Personal information
- Full name: Lewis Keith Killeen
- Date of birth: 23 September 1982 (age 42)
- Place of birth: Peterborough, England
- Position(s): Striker

Senior career*
- Years: Team / Apps / (Gls)
- 2001–2003: Sheffield United / 1 / (0)
- 2002–2003: → Halifax Town (loan) / 13 / (4)
- 2003–2008: Halifax Town / 188 / (34)
- 2008–2010: Crawley Town / 58 / (7)
- 2010–: Droylsden / 73 / (4)

= Lewis Killeen =

English footballer

Lewis Keith Killeen (born 23 September 1982 in Peterborough) is a retired ex English professional footballer who has over 400 career appearances to his name at clubs including Sheffield United, Halifax Town and Crawley Town.

==Career==
Killeen signed for Sheffield United as a trainee on 1 August 1999. He made his debut against Walsall in front of a crowd of 20,000 in April 2002. In November 2002 he was loaned out to Halifax Town for three months where he scored 6 goals in 14 appearances. After a successful loan period he was granted a release from Bramall Lane and signed for Halifax Town in June 2003 where he remained for five years amounting over 200 appearances and scoring 44 times. He will be remembered for scoring a 25-yard screamer in the 3-2 extra time play off final loss to Hereford in 2006.
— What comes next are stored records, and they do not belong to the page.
(* ===== verification/PolicyForget.v ===== *)
(** * Nobody else notices

    Deleting a principal, its policy rules first, changes no decision about
    any other principal. *)
From S2P Require Import Prelude PolicyTypes JsJson Catalog Evaluator PolicyRows Grants ResourceAxis LoadRules EffectiveTools PolicyAuthoring PolicyBlocklist PolicyPublish PolicyWrites PolicyLockstep PolicyRuns PolicyDeletion.
Local Open Scope Z_scope.

(** ** Thinning a rule set *)

Definition naming (ids : list NewIdentity) (r : NewRule) : NewRule :=
  {| rl_scope := rl_scope r; rl_priority := rl_priority r; rl_isDefault := rl_isDefault r; rl_source := rl_source r;
     rl_name := rl_name r; rl_identities := ids; rl_targets := rl_targets r; rl_action := rl_action r;
     rl_requireApproval := rl_requireApproval r; rl_rateLimit := rl_rateLimit r; rl_rateLimitWindow := rl_rateLimitWindow r;
     rl_conditions := rl_conditions r |}.

Lemma find_ext_In {A} (P Q : A -> bool) l : (forall x, x ∈ l -> P x = Q x) -> List.find P l = List.find Q l.
Proof.
  induction l as [|x l IH]; intros Hl; [done|]. cbn. rewrite (Hl x) by (by left).
  by rewrite IH by (intros y Hy; apply Hl; by right).
Qed.

(** Rules dropped that do not match the request, and renamed ones that match it
    as before. *)
Section Thin.
Context (reg : Registry) `{JsCase} {A : Type} (F : A -> NewRule) (ids : A -> list NewIdentity) (K : A -> bool) (rows : list A).
Context (rq : PolicyRequest).
Let G (a : A) : NewRule := naming (ids a) (F a).
Context (kept_matches : forall a, a ∈ rows -> K a = true -> identityMatches (G a) rq = identityMatches (F a) rq).
Context (gone_silent : forall a, a ∈ rows -> K a = false -> rl_isDefault (F a) = false /\ identityMatches (F a) rq = false).

Lemma thin_default s :
  List.find (is_default_of s) (map G (List.filter K rows)) = G <$> List.find (fun a => is_default_of s (F a)) rows.
Proof.
  rewrite find_map_comp, find_filter. f_equal. apply find_ext_In. intros a Ha.
  change (is_default_of s (G a)) with (is_default_of s (F a)). destruct (K a) eqn:E; [done|].
  destruct (gone_silent a Ha E) as [Hd _]. unfold is_default_of. by rewrite Hd.
Qed.

Lemma thin_match s :
  List.find (fun r => is_explicit_of s r && ruleMatches reg r rq) (js_sort priority_leb (map G (List.filter K rows))) =
  G <$> List.find (fun a => is_explicit_of s (F a) && ruleMatches reg (F a) rq) (js_sort (fun x y => priority_leb (F x) (F y)) rows).
Proof.
  rewrite js_sort_map, find_map_comp. f_equal. change (fun x y => priority_leb (G x) (G y)) with (fun x y => priority_leb (F x) (F y)).
  rewrite (js_sort_filter (fun x y => priority_leb (F x) (F y))) by (intros; apply priority_leb_total || eapply priority_leb_trans; eassumption).
  rewrite find_filter. apply find_ext_In. intros a. rewrite js_sort_elem_of. intros Ha.
  change (is_explicit_of s (G a)) with (is_explicit_of s (F a)). unfold ruleMatches.
  change (rl_targets (G a)) with (rl_targets (F a)).
  change (fun t => targetMatches reg t (G a) rq) with (fun t => targetMatches reg t (F a) rq). destruct (K a) eqn:E.
  - by rewrite kept_matches.
  - destruct (gone_silent a Ha E) as [_ ->]. by rewrite andb_false_r.
Qed.

Lemma evaluate_thinned : evaluateNew reg (map G (List.filter K rows)) rq = evaluateNew reg (map F rows) rq.
Proof.
  assert (forall s, List.find (is_default_of s) (map F rows) = F <$> List.find (fun a => is_default_of s (F a)) rows) as Hd
    by (intros s; apply find_map_comp).
  assert (forall s, List.find (fun r => is_explicit_of s r && ruleMatches reg r rq) (js_sort priority_leb (map F rows)) =
    F <$> List.find (fun a => is_explicit_of s (F a) && ruleMatches reg (F a) rq) (js_sort (fun x y => priority_leb (F x) (F y)) rows)) as Hm
    by (intros s; by rewrite js_sort_map, find_map_comp).
  unfold evaluateNew. rewrite !evaluate_levels. unfold level_verdict, deny_default, default_armed.
  rewrite !firstMatch_find, !thin_match, !Hm, !thin_default, !Hd.
  generalize (List.find (fun a => is_default_of organization (F a)) rows) (List.find (fun a => is_default_of workspace (F a)) rows).
  generalize (List.find (fun a => is_explicit_of organization (F a) && ruleMatches reg (F a) rq) (js_sort (fun x y => priority_leb (F x) (F y)) rows)).
  generalize (List.find (fun a => is_explicit_of workspace (F a) && ruleMatches reg (F a) rq) (js_sort (fun x y => priority_leb (F x) (F y)) rows)).
  intros wm om od wd. assert (forall a, strictnessRank (G a) = strictnessRank (F a)) as Hr by done.
  assert (forall o : option A, blocks (G <$> o) = blocks (F <$> o)) as Hb by (by intros [a|]). rewrite !Hb.
  destruct (blocks (F <$> wd) && enforce_deny rq), (blocks (F <$> od) && enforce_deny rq);
    destruct wm as [w|], om as [o|]; cbn [fmap option_fmap option_map lm_rule]; unfold combine_levels, verdict_rank;
    rewrite ?Hr; repeat match goal with |- context [(?x <? ?y)%nat] => destruct (x <? y)%nat end; done.
Qed.
End Thin.

(** ** What a deletion leaves *)

Definition cascaded (p : DeletedPrincipal) (r : RuleRow) : RuleRow :=
  with_identities (List.filter (fun i => negb (names_principal p i)) (row_identities r)) r.

Definition stays (p : DeletedPrincipal) (r : RuleRow) : bool := negb (dropped p r).

Lemma deletePrincipal_runs p m table :
  exists organizations s, deletePrincipal p m (mkTx table 0) = inr (organizations, s) /\
    tx_rules s = map (cascaded p) (List.filter (stays p) table).
Proof. destruct p; eexists _, _; (split; [reflexivity|]); reflexivity. Qed.

Lemma load_published_in table b equipment r :
  kept table -> r ∈ loadRules table b (js "published") equipment ->
  r ∈ table /\ exists d, d ∈ table /\ draft_in b d = true /\ version r = version d.
Proof.
  intros Hk Hr. destruct (kept_mirrors _ Hk b) as [Hn|(g & Hg & Hm & _)].
  - exfalso. unfold loadRules in Hr. rewrite bool_decide_true in Hr by done.
    destruct (max_generation _); [|by apply elem_of_nil in Hr].
    rewrite js_sort_elem_of in Hr. apply elem_of_lfilter in Hr as [Hr Hl]. apply (Hn r Hr). unfold load_where in Hl.
    rewrite !andb_true_iff in Hl. apply Hl.
  - rewrite (load_published _ _ _ g Hg) in Hr. apply elem_of_lfilter in Hr as [Hr _]. pose proof Hr as Hin.
    apply live_rows_in in Hin as (Hin & _). split; [done|].
    assert (version r ∈ map version (draft_rows b table)) as (d & Hv & Hd)%elem_of_lmap; [|apply draft_rows_in in Hd as [??]; by exists d].
    rewrite <- Hm. apply elem_of_lmap. by exists r.
Qed.

Lemma load_cascaded table p b equipment :
  kept table ->
  loadRules (map (cascaded p) (List.filter (stays p) table)) b (js "published") equipment =
  map (cascaded p) (List.filter (stays p) (loadRules table b (js "published") equipment)).
Proof.
  intros Hk.
  assert (max_generation (List.filter (published_in b) (map (cascaded p) (List.filter (stays p) table))) =
    max_generation (List.filter (published_in b) table)) as Hmax.
  { apply sweep_generation; try done; [exact (dropped_version p table)|exact (dropped_default p)]. }
  destruct (max_generation (List.filter (published_in b) table)) as [g|] eqn:Hg.
  - rewrite (load_published _ _ _ g Hmax), (load_published _ _ _ g Hg), sweep_live by done.
    rewrite filter_map_comp, !filter_filter_comp. f_equal. apply filter_ext. intros r. apply andb_comm.
  - unfold loadRules. rewrite bool_decide_true by done. unfold published_in in Hmax, Hg. by rewrite Hmax, Hg.
Qed.

(** ** Who a rule is about *)

Section Forget.
Context {E : PolicyProviders} (H : Homes).

(** The request is made as the principal. *)
Definition made_as (p : DeletedPrincipal) (rq : PolicyRequest) : bool :=
  match p with
  | GoneAgent a _ => bool_decide (a = rq_agentId rq)
  | GoneUser u => bool_decide (u ∈ default [] (rq_userIds rq))
  | GoneGroup g _ => bool_decide (g ∈ default [] (rq_groupIds rq))
  end.

Definition identity_matches (rq : PolicyRequest) (i : NewIdentity) : bool :=
  match i with
  | IdAgent id => bool_decide (id = rq_agentId rq)
  | IdUser id => bool_decide (id ∈ default [] (rq_userIds rq))
  | IdGroup id => bool_decide (id ∈ default [] (rq_groupIds rq))
  end.

Lemma named_silent p rq i :
  one_principal i -> made_as p rq = false -> names_principal p i = true -> identity_matches rq (decodeIdentity i) = false.
Proof.
  intros [d ->] Hrq Hn. destruct p as [a w|g o|u], d as [a'|u'|g']; cbn in *; try done;
    apply bool_decide_eq_true in Hn; by injection Hn as ->.
Qed.

(** A rule about the principal alone is one its deletion drops. *)
Lemma only_names_dropped p r : leveled H r -> principal_homed H p -> only_names p r = true -> dropped p r = true.
Proof.
  intros Hl Hp Ho. pose proof Ho as Hn. unfold only_names in Hn. apply andb_true_iff in Hn as [Hn _].
  apply existsb_In in Hn as (i & Hi & Hn). destruct (Hl i Hi) as ([o|w] & Hb & Hf); cbn [fits] in Hf.
  - destruct Hf as [[u ->]|(g & -> & Hg)], p as [a' w'|g' o'|u']; cbn in Hn; apply bool_decide_eq_true in Hn; try done;
      injection Hn as ->; cbn [dropped principal_homed] in *.
    + rewrite Ho, andb_true_r. apply bool_decide_eq_true. exact (in_base_scope _ _ Hb).
    + subst. by rewrite Hb, Ho.
  - destruct Hf as (a & -> & Ha), p as [a' w'|g' o'|u']; cbn in Hn; apply bool_decide_eq_true in Hn; try done.
    injection Hn as ->. cbn [dropped principal_homed] in *. subst. by rewrite Hb, Ho.
Qed.
Lemma identityMatches_named sh cp rq r :
  identityMatches (sim_rule (toSimRule sh cp r)) rq =
  bool_decide (row_identities r = []) || existsb (fun i => identity_matches rq (decodeIdentity i)) (row_identities r).
Proof.
  unfold identityMatches. cbn. unfold decodeIdentities. f_equal.
  - apply bool_decide_ext. by destruct (row_identities r).
  - induction (row_identities r) as [|i l IH]; [done|]. cbn [map existsb]. by rewrite IH.
Qed.

(** A rule that stays matches the others as before. *)
Lemma stays_matches sh cp p rq r :
  leveled H r -> principal_homed H p -> made_as p rq = false -> stays p r = true ->
  identityMatches (sim_rule (toSimRule sh cp (cascaded p r))) rq = identityMatches (sim_rule (toSimRule sh cp r)) rq.
Proof.
  intros Hl Hp Hrq Hs. rewrite !identityMatches_named. cbn [cascaded row_identities with_identities]. f_equal.
  - apply bool_decide_ext. split; [|by intros ->]. intros Hnil. destruct (row_identities r) as [|i l] eqn:Ei; [done|].
    exfalso. unfold stays in Hs. rewrite (only_names_dropped p r Hl Hp) in Hs; [done|]. unfold only_names. rewrite Ei.
    assert (forall j, j ∈ i :: l -> names_principal p j = true) as Hall.
    { intros j Hj. apply not_false_iff_true. intros Hno. assert (j ∈ ([] : list IdentityRow)) as Hj'; [|by apply elem_of_nil in Hj'].
      rewrite <- Hnil. apply elem_of_lfilter. by rewrite Hno. }
    cbn [existsb]. rewrite (Hall i) by (by left). cbn [orb andb]. apply forallb_forall. intros j Hj%list_elem_of_In. by apply Hall.
  - apply eq_true_iff_eq. rewrite !existsb_In. split; intros (i & Hi & Hm).
    + apply elem_of_lfilter in Hi as [Hi _]. by exists i.
    + exists i. split; [|done]. apply elem_of_lfilter. split; [done|]. apply negb_true_iff, not_true_iff_false. intros Hn.
      rewrite (named_silent p rq i) in Hm; [done|by eapply leveled_principal|done|done].
Qed.

(** A rule that goes matched none of them. *)
Lemma gone_matches sh cp p rq r :
  leveled H r -> made_as p rq = false -> orphaned_grant r = false -> stays p r = false ->
  row_identities r <> [] /\ identityMatches (sim_rule (toSimRule sh cp r)) rq = false.
Proof.
  intros Hl Hrq Ho Hs%negb_false_iff. assert (only_names p r = true) as [Hsome Hall]%andb_true_iff.
  { destruct p; cbn [dropped] in Hs; rewrite ?Ho, ?orb_false_r in Hs; by apply andb_true_iff in Hs as [_ ?]. }
  apply existsb_In in Hsome as (i & Hi & _). assert (row_identities r <> []) as Hne by (intros E0; rewrite E0 in Hi; by apply elem_of_nil in Hi).
  split; [done|]. rewrite identityMatches_named, bool_decide_false by done. cbn [orb]. apply not_true_iff_false.
  intros (j & Hj & Hm)%existsb_In. rewrite forallb_forall in Hall.
  rewrite (named_silent p rq j) in Hm; [done|by eapply leveled_principal|done|by apply Hall, list_elem_of_In].
Qed.
End Forget.

(** The decision a gateway takes from a table. *)
Definition decision (reg : Registry) `{JsCase} (secretHosts : SecretHostSet) (connectionProviders : gmap jsstr jsstr)
    (organizationId workspaceId : jsstr) (equipment : bool) (table : list RuleRow) (rq : PolicyRequest) : Decision :=
  let load base := loadRules table base (js "published") equipment in
  evaluateNew reg
    (map (fun r => sim_rule (toSimRule secretHosts connectionProviders r)) (load (OrgBase organizationId) ++ load (WsBase workspaceId))) rq.

(** C4: From a table the writes reach in which every grant still names an agent,
    deleting a principal always succeeds, and no request that is not made as it
    is decided otherwise afterwards: rules that named only it are gone, and none
    comes to apply to everyone. A grant whose identities an edit cleared applies
    to everyone and is deleted with the next agent, which the condition on the
    table excludes ([PolicySample.edited_grant_lost]); a deleted agent or group
    is of the workspace or organization it is deleted in. *)
Theorem deletion_unnoticed {E : PolicyProviders} (H : Homes) (reg : Registry) `{JsCase} sh cp org ws equipment table p m rq :
  policy_run H [] table -> principal_homed H p -> (forall r, r ∈ table -> orphaned_grant r = false) -> made_as p rq = false ->
  exists organizations s, deletePrincipal p m (mkTx table 0) = inr (organizations, s) /\
    decision reg sh cp org ws equipment (tx_rules s) rq = decision reg sh cp org ws equipment table rq.
Proof.
  intros Hrun Hp Ho Hrq. pose proof (run_kept H table Hrun) as Hk. pose proof (run_leveled H table Hrun) as Hl.
  destruct (deletePrincipal_runs p m table) as (os & s & Hd & Et). exists os, s. split; [done|]. rewrite Et.
  unfold decision. rewrite !(load_cascaded table p _ _ Hk), <- map_app, <- List.filter_app, map_map.
  set (rows := _ ++ _).
  assert (forall r, r ∈ rows -> r ∈ table /\ (row_isDefault r = true -> row_identities r = [])) as Hrows.
  { intros r Hr. assert (exists b, r ∈ loadRules table b (js "published") equipment) as [b Hb]
      by (apply elem_of_app in Hr as [?|?]; by eexists).
    destruct (load_published_in table b equipment r Hk Hb) as (Hin & d & Hd' & Hdd & Hv). split; [done|]. intros Hdef.
    pose proof (dk_rows _ _ (kept_drafts _ Hk b) d Hd' Hdd) as Hrow.
    rewrite <- (f_equal row_isDefault Hv : row_isDefault r = row_isDefault d), Hdef in Hrow.
    rewrite (f_equal row_identities Hv : row_identities r = row_identities d). apply Hrow. }
  apply (evaluate_thinned reg (fun r => sim_rule (toSimRule sh cp r)) (fun r => map decodeIdentity (row_identities (cascaded p r)))
    (stays p) rows rq).
  - intros r Hr Hs. apply (stays_matches H); [by apply Hl, Hrows|done|done|done].
  - intros r Hr Hs. destruct (Hrows r Hr) as [Hin Hdef].
    destruct (gone_matches H sh cp p rq r (Hl r Hin) Hrq (Ho r Hin) Hs) as [Hne Hm]. split; [|done].
    apply not_true_iff_false. intros Ht. by apply Hne, Hdef.
Qed.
In May 2008, it was announced that Killeen had signed for Conference National outfit Crawley Town. The player remained at Crawley Town for two seasons, turning down new deal in June 2010 to concentrate on completing his degree to become a physiotherapist. During his stay at The Broadfield Stadium, Killeen appeared in fifty-eight league games, scoring seven times in the process. In July 2010, it was announced that he had signed for Droylsden in the Conference North where he remained for three years amounting over 150 appearances. He had a brief spell at Ashton United, however has not played competitively since gaining a 1st class honours degree in physiotherapy.